GIVEN ENTRIES »
(* ===== verification/Machine.v ===== *)
(** * The execution model shared by the components

    A C function becomes a computation of type [M S A]: it reads and writes
    the state [S] and ends in one of four ways.  It returns a value
    ([Ret]); it performs an operation the C standard leaves undefined, such
    as an array access out of bounds or a division by zero ([Undef]); it does
    not return ([Diverge]: a loop that exhausts its fuel, or a blocking call
    nobody answers); or a signal ends the process ([Killed]).  [wp m Q s] is
    total correctness: started in [s], [m] returns, without undefined
    behaviour and without being killed, in a result that satisfies [Q]. *)

From S2P Require Import Prelude.

Inductive outcome (A : Type) : Type :=
| Ret (a : A)
| Undef
| Diverge
| Killed.

Arguments Ret {A} a.
Arguments Undef {A}.
Arguments Diverge {A}.
Arguments Killed {A}.

Definition M (S A : Type) : Type := S → outcome (A * S).

#[global] Instance M_ret {S} : MRet (M S) := λ A a s, Ret (a, s).

#[global] Instance M_bind {S} : MBind (M S) := λ A B k m s,
  match m s with
  | Ret (a, s') => k a s'
  | Undef => Undef
  | Diverge => Diverge
  | Killed => Killed
  end.

(** ** Primitive computations *)

Definition gets {S A} (f : S → A) : M S A := λ s, Ret (f s, s).
Definition modify {S} (f : S → S) : M S unit := λ s, Ret (tt, f s).
Definition undefined {S A} : M S A := λ _, Undef.
Definition diverge {S A} : M S A := λ _, Diverge.
Definition killed {S A} : M S A := λ _, Killed.

(** Array accesses, with the bounds check C does not make. *)
Definition load {S A} (l : list A) (i : Z) : M S A :=
  match zget l i with Some x => mret x | None => undefined end.

Definition store {S A} (l : list A) (i : Z) (x : A) : M S (list A) :=
  if (0 <=? i) && (i <? zlen l) then mret (zupd l i x) else undefined.

(** Reading and overwriting [n] bytes at an offset of a buffer. *)
Definition load_region {S A} (l : list A) (off : Z) (n : nat) : M S (list A) :=
  if (0 <=? off) && (off + Z.of_nat n <=? zlen l)
  then mret (slice l (Z.to_nat off) n) else undefined.

Definition store_region {S A} (l : list A) (off : Z) (bs : list A) : M S (list A) :=
  if (0 <=? off) && (off + zlen bs <=? zlen l)
  then mret (splice l (Z.to_nat off) bs) else undefined.

(** Running a computation on the second component of the state. *)
Definition on_snd {C W A} (m : M W A) : M (C * W) A := λ s,
  match m s.2 with
  | Ret (a, w') => Ret (a, (s.1, w'))
  | Undef => Undef
  | Diverge => Diverge
  | Killed => Killed
  end.

(** [for (x : xs) body]. *)
Fixpoint for_each {S X} (xs : list X) (body : X → M S unit) : M S unit :=
  match xs with
  | [] => mret tt
  | x :: xs => body x ;; for_each xs body
  end.

(** [for (x : xs) body], where the body returns [Some r] to leave the
    function with the result [r]. *)
Fixpoint for_ret {S X R} (xs : list X) (body : X → M S (option R)) : M S (option R) :=
  match xs with
  | [] => mret None
  | x :: xs =>
      r ← body x;
      match r with
      | Some r => mret (Some r)
      | None => for_ret xs body
      end
  end.

(** [for (;;) body], where the body returns [Some r] to leave the loop with
    the result [r].  The fuel bounds the number of iterations. *)
Fixpoint loop {S A} (fuel : nat) (body : M S (option A)) : M S A :=
  match fuel with
  | O => diverge
  | S fuel =>
      r ← body;
      match r with
      | Some a => mret a
      | None => loop fuel body
      end
  end.

(** ** Total correctness *)

Definition wp {S A} (m : M S A) (Q : A → S → Prop) (s : S) : Prop :=
  match m s with
  | Ret (a, s') => Q a s'
  | Undef | Diverge | Killed => False
  end.

Section wp.
Context {S : Type}.
Implicit Types (s : S).

Lemma wp_ret {A} (a : A) (Q : A → S → Prop) s : Q a s → wp (mret a) Q s.
Proof. done. Qed.

Lemma wp_bind {A B} (m : M S A) (k : A → M S B) (Q : B → S → Prop) s :
  wp m (λ a, wp (k a) Q) s → wp (m ≫= k) Q s.
Proof. unfold wp, mbind, M_bind. destruct (m s) as [[a s']| | |]; done. Qed.

Lemma wp_mono {A} (m : M S A) (Q Q' : A → S → Prop) s :
  wp m Q s → (∀ a s', Q a s' → Q' a s') → wp m Q' s.
Proof. unfold wp. destruct (m s) as [[a s']| | |]; eauto. Qed.

Lemma wp_conj {A} (m : M S A) (Q Q' : A → S → Prop) s :
  wp m Q s → wp m Q' s → wp m (λ a s', Q a s' ∧ Q' a s') s.
Proof. unfold wp. destruct (m s) as [[a s']| | |]; done. Qed.

Lemma wp_gets {A} (f : S → A) (Q : A → S → Prop) s : Q (f s) s → wp (gets f) Q s.
Proof. done. Qed.

Lemma wp_modify (f : S → S) (Q : unit → S → Prop) s :
  Q tt (f s) → wp (modify f) Q s.
Proof. done. Qed.

Lemma wp_load {A} (l : list A) i x (Q : A → S → Prop) s :
  zget l i = Some x → Q x s → wp (load l i) Q s.
Proof. intros H HQ. unfold load. by rewrite H. Qed.

Lemma wp_store {A} (l : list A) i x (Q : list A → S → Prop) s :
  0 <= i < zlen l → Q (zupd l i x) s → wp (store l i x) Q s.
Proof.
  intros H HQ. unfold store.
  by rewrite (proj2 (Z.leb_le 0 i)), (proj2 (Z.ltb_lt i (zlen l))) by lia.
Qed.

Lemma wp_load_region {A} (l : list A) off n (Q : list A → S → Prop) s :
  0 <= off → off + Z.of_nat n <= zlen l →
  Q (slice l (Z.to_nat off) n) s → wp (load_region l off n) Q s.
Proof.
  intros ?? HQ. unfold load_region.
  by rewrite (proj2 (Z.leb_le 0 off)), (proj2 (Z.leb_le _ (zlen l))) by lia.
Qed.

Lemma wp_store_region {A} (l : list A) off bs (Q : list A → S → Prop) s :
  0 <= off → off + zlen bs <= zlen l →
  Q (splice l (Z.to_nat off) bs) s → wp (store_region l off bs) Q s.
Proof.
  intros ?? HQ. unfold store_region.
  by rewrite (proj2 (Z.leb_le 0 off)), (proj2 (Z.leb_le _ (zlen l))) by lia.
Qed.

Lemma wp_returns {A} (m : M S A) (Q : A → S → Prop) s :
  wp m Q s ↔ ∃ a s', m s = Ret (a, s') ∧ Q a s'.
Proof.
  unfold wp. split.
  - destruct (m s) as [[a s']| | |] eqn:E; [eauto|done..].
  - by intros (a & s' & -> & HQ).
Qed.

(** A fact about every result strengthens total correctness. *)
Lemma wp_strengthen {A} (m : M S A) (Q P : A → S → Prop) s :
  wp m Q s → (∀ a s', m s = Ret (a, s') → P a s') → wp m (λ a s', Q a s' ∧ P a s') s.
Proof. unfold wp. destruct (m s) as [[a s']| | |]; [|done..]. intros HQ HP. split; [done|]. by apply HP. Qed.

(** A result, with the run that gave it. *)
Lemma wp_traced {A} (m : M S A) (Q : A → S → Prop) s :
  wp m Q s → wp m (λ a s', Q a s' ∧ m s = Ret (a, s')) s.
Proof. intros H. apply (wp_strengthen _ _ (λ a s', m s = Ret (a, s'))); [done|auto]. Qed.

(** The [for] rule: an invariant indexed by the elements still to visit. *)
Lemma wp_for_each {X} (body : X → M S unit) (I : list X → S → Prop) xs s :
  I xs s →
  (∀ x xs' s, I (x :: xs') s → wp (body x) (λ _, I xs') s) →
  wp (for_each xs body) (λ _, I []) s.
Proof.
  intros HI Hbody. revert s HI. induction xs as [|x xs IH]; intros s HI.
  - by apply wp_ret.
  - simpl. apply wp_bind. eapply wp_mono; [by apply Hbody|]. eauto.
Qed.

(** The counting loop [for (i = 0; i < n; i++) body]. *)
Lemma wp_for_range (body : Z → M S unit) (P : Z → S → Prop) n s :
  0 <= n → P 0 s →
  (∀ i s, 0 <= i < n → P i s → wp (body i) (λ _, P (i + 1)) s) →
  wp (for_each (seqZ 0 n) body) (λ _, P n) s.
Proof.
  intros Hn HP Hbody.
  apply wp_mono with (Q := λ _ s, ∃ i, 0 <= i <= n ∧ [] = seqZ i (n - i) ∧ P i s).
  - apply (wp_for_each _ (λ xs s, ∃ i, 0 <= i <= n ∧ xs = seqZ i (n - i) ∧ P i s)).
    + exists 0. rewrite Z.sub_0_r. done.
    + intros x xs s' (i & Hi & E & HPi).
      destruct (decide (i = n)) as [->|]; [by rewrite Z.sub_diag in E|].
      rewrite seqZ_cons in E by lia. injection E as -> ->.
      eapply wp_mono; [apply Hbody; [lia|done]|].
      intros [] s'' HP'. exists (i + 1). split_and!; [lia|lia| |done]. f_equal; lia.
  - intros [] s' (i & Hi & E & HPi).
    destruct (decide (i = n)) as [->|]; [done|]. by rewrite seqZ_cons in E by lia.
Qed.

Lemma wp_for_ret {X R} (body : X → M S (option R)) (I : list X → S → Prop)
    (Q : R → S → Prop) xs s :
  I xs s →
  (∀ x xs' s, I (x :: xs') s → wp (body x) (λ r s',
     match r with Some r => Q r s' | None => I xs' s' end) s) →
  wp (for_ret xs body) (λ r s',
     match r with Some r => Q r s' | None => I [] s' end) s.
Proof.
  intros HI Hbody. revert s HI. induction xs as [|x xs IH]; intros s HI.
  - by apply wp_ret.
  - simpl. apply wp_bind. eapply wp_mono; [by apply Hbody|].
    intros [r|] s' HQ; [by apply wp_ret|by apply IH].
Qed.

(** The counting loop with an early return. *)
Lemma wp_for_ret_range {R} (body : Z → M S (option R)) (P : Z → S → Prop)
    (Q : R → S → Prop) n s :
  0 <= n → P 0 s →
  (∀ i s, 0 <= i < n → P i s → wp (body i) (λ r s',
     match r with Some r => Q r s' | None => P (i + 1) s' end) s) →
  wp (for_ret (seqZ 0 n) body) (λ r s',
     match r with Some r => Q r s' | None => P n s' end) s.
Proof.
  intros Hn HP Hbody. eapply wp_mono.
  - apply (wp_for_ret _ (λ xs s, ∃ i, 0 <= i <= n ∧ xs = seqZ i (n - i) ∧ P i s) Q).
    + exists 0. rewrite Z.sub_0_r. done.
    + intros x xs s' (i & Hi & E & HPi).
      destruct (decide (i = n)) as [->|]; [by rewrite Z.sub_diag in E|].
      rewrite seqZ_cons in E by lia. injection E as -> ->.
      eapply wp_mono; [apply Hbody; [lia|done]|].
      intros [r|] s'' HP'; [done|]. exists (i + 1). split_and!; [lia|lia| |done]. f_equal; lia.
  - intros [r|] s'; [done|]. intros (i & Hi & E & HPi).
    destruct (decide (i = n)) as [->|]; [done|]. by rewrite seqZ_cons in E by lia.
Qed.

(** The loop rule: an invariant and a measure that decreases with each
    iteration that goes round again; the fuel has only to exceed it. *)
Lemma wp_loop {A} (body : M S (option A)) (I : S → Prop) (f : S → nat)
    (Q : A → S → Prop) fuel s :
  (∀ s, I s → wp body (λ r s',
     match r with
     | Some a => Q a s'
     | None => I s' ∧ (f s' < f s)%nat
     end) s) →
  I s → (f s < fuel)%nat → wp (loop fuel body) Q s.
Proof.
  intros Hbody. revert s. induction fuel as [|fuel IH]; intros s HI Hf; [lia|].
  simpl. apply wp_bind. eapply wp_mono; [by apply Hbody|].
  intros [a|] s'; [by intros; apply wp_ret|].
  intros [HI' Hlt]. apply IH; [done|lia].
Qed.

(** A result obtained with some fuel is the result with any larger fuel. *)
Lemma loop_fuel_mono {A} (body : M S (option A)) n m s r :
  loop n body s = Ret r → (n ≤ m)%nat → loop m body s = Ret r.
Proof.
  revert m s. induction n as [|n IH]; intros m s; [done|].
  destruct m as [|m]; [lia|]. simpl. unfold mbind, M_bind.
  destruct (body s) as [[[a|] s']| | |]; [done| |done..].
  intros. apply IH; [done|lia].
Qed.

End wp.

(** ** Safety

    [safe m Q s]: what [m] has done when it returns satisfies [Q], and it has
    no undefined behaviour and is not killed; it may also run for ever, as a
    server does. *)

Definition safe {S A} (m : M S A) (Q : A → S → Prop) (s : S) : Prop :=
  match m s with
  | Ret (a, s') => Q a s'
  | Undef | Killed => False
  | Diverge => True
  end.

Section safe.
Context {S : Type}.
Implicit Types (s : S).

Lemma safe_wp {A} (m : M S A) (Q : A → S → Prop) s : wp m Q s → safe m Q s.
Proof. unfold wp, safe. by destruct (m s) as [[a s']| | |]. Qed.

Lemma safe_bind {A B} (m : M S A) (k : A → M S B) (Q : B → S → Prop) s :
  safe m (λ a, safe (k a) Q) s → safe (m ≫= k) Q s.
Proof. unfold safe, mbind, M_bind. by destruct (m s) as [[a s']| | |]. Qed.

Lemma safe_mono {A} (m : M S A) (Q Q' : A → S → Prop) s :
  safe m Q s → (∀ a s', Q a s' → Q' a s') → safe m Q' s.
Proof. unfold safe. destruct (m s) as [[a s']| | |]; eauto. Qed.

Lemma safe_strengthen {A} (m : M S A) (Q P : A → S → Prop) s :
  safe m Q s → (∀ a s', m s = Ret (a, s') → P a s') → safe m (λ a s', Q a s' ∧ P a s') s.
Proof. unfold safe. destruct (m s) as [[a s']| | |]; try done. intros HQ HP. split; [done|]. by apply HP. Qed.

(** A loop without a bound on its iterations. *)
Lemma safe_loop {A} (body : M S (option A)) (I : S → Prop) (Q : A → S → Prop) fuel s :
  (∀ s, I s → safe body (λ r s', match r with Some a => Q a s' | None => I s' end) s) →
  I s → safe (loop fuel body) Q s.
Proof.
  intros Hbody. revert s. induction fuel as [|fuel IH]; intros s HI; [done|].
  simpl. apply safe_bind. eapply safe_mono; [by apply Hbody|].
  intros [a|] s' H; [done|by apply IH].
Qed.

End safe.

Lemma wp_on_snd {C W A} (m : M W A) (Q : A → C * W → Prop) c w :
  wp m (λ a w', Q a (c, w')) w → wp (on_snd m) Q (c, w).
Proof. unfold wp, on_snd. simpl. destruct (m w) as [[a w']| | |]; done. Qed.

Lemma on_snd_run {C W A} (m : M W A) (c : C) w a w' :
  m w = Ret (a, w') → on_snd m (c, w) = Ret (a, (c, w')).
Proof. unfold on_snd. simpl. by intros ->. Qed.

(** One step of symbolic execution. *)
Ltac wp_step :=
  lazymatch goal with
  | |- wp (mbind _ _) _ _ => apply wp_bind
  | |- wp (mret _) _ _ => apply wp_ret
  | |- wp (gets _) _ _ => apply wp_gets
  | |- wp (modify _) _ _ => apply wp_modify
  end.

Ltac wp_steps := repeat (wp_step; cbn beta).

#[global] Opaque wp safe.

ACTION ITEM » Type out again, exactly as written, the lines from the beginning of the material through the one containing "([Ret]); it performs".

THE COMPLETED TASK »
(* ===== verification/Machine.v ===== *)
(** * The execution model shared by the components

    A C function becomes a computation of type [M S A]: it reads and writes
    the state [S] and ends in one of four ways.  It returns a value
    ([Ret]); it performs an operation the C standard leaves undefined, such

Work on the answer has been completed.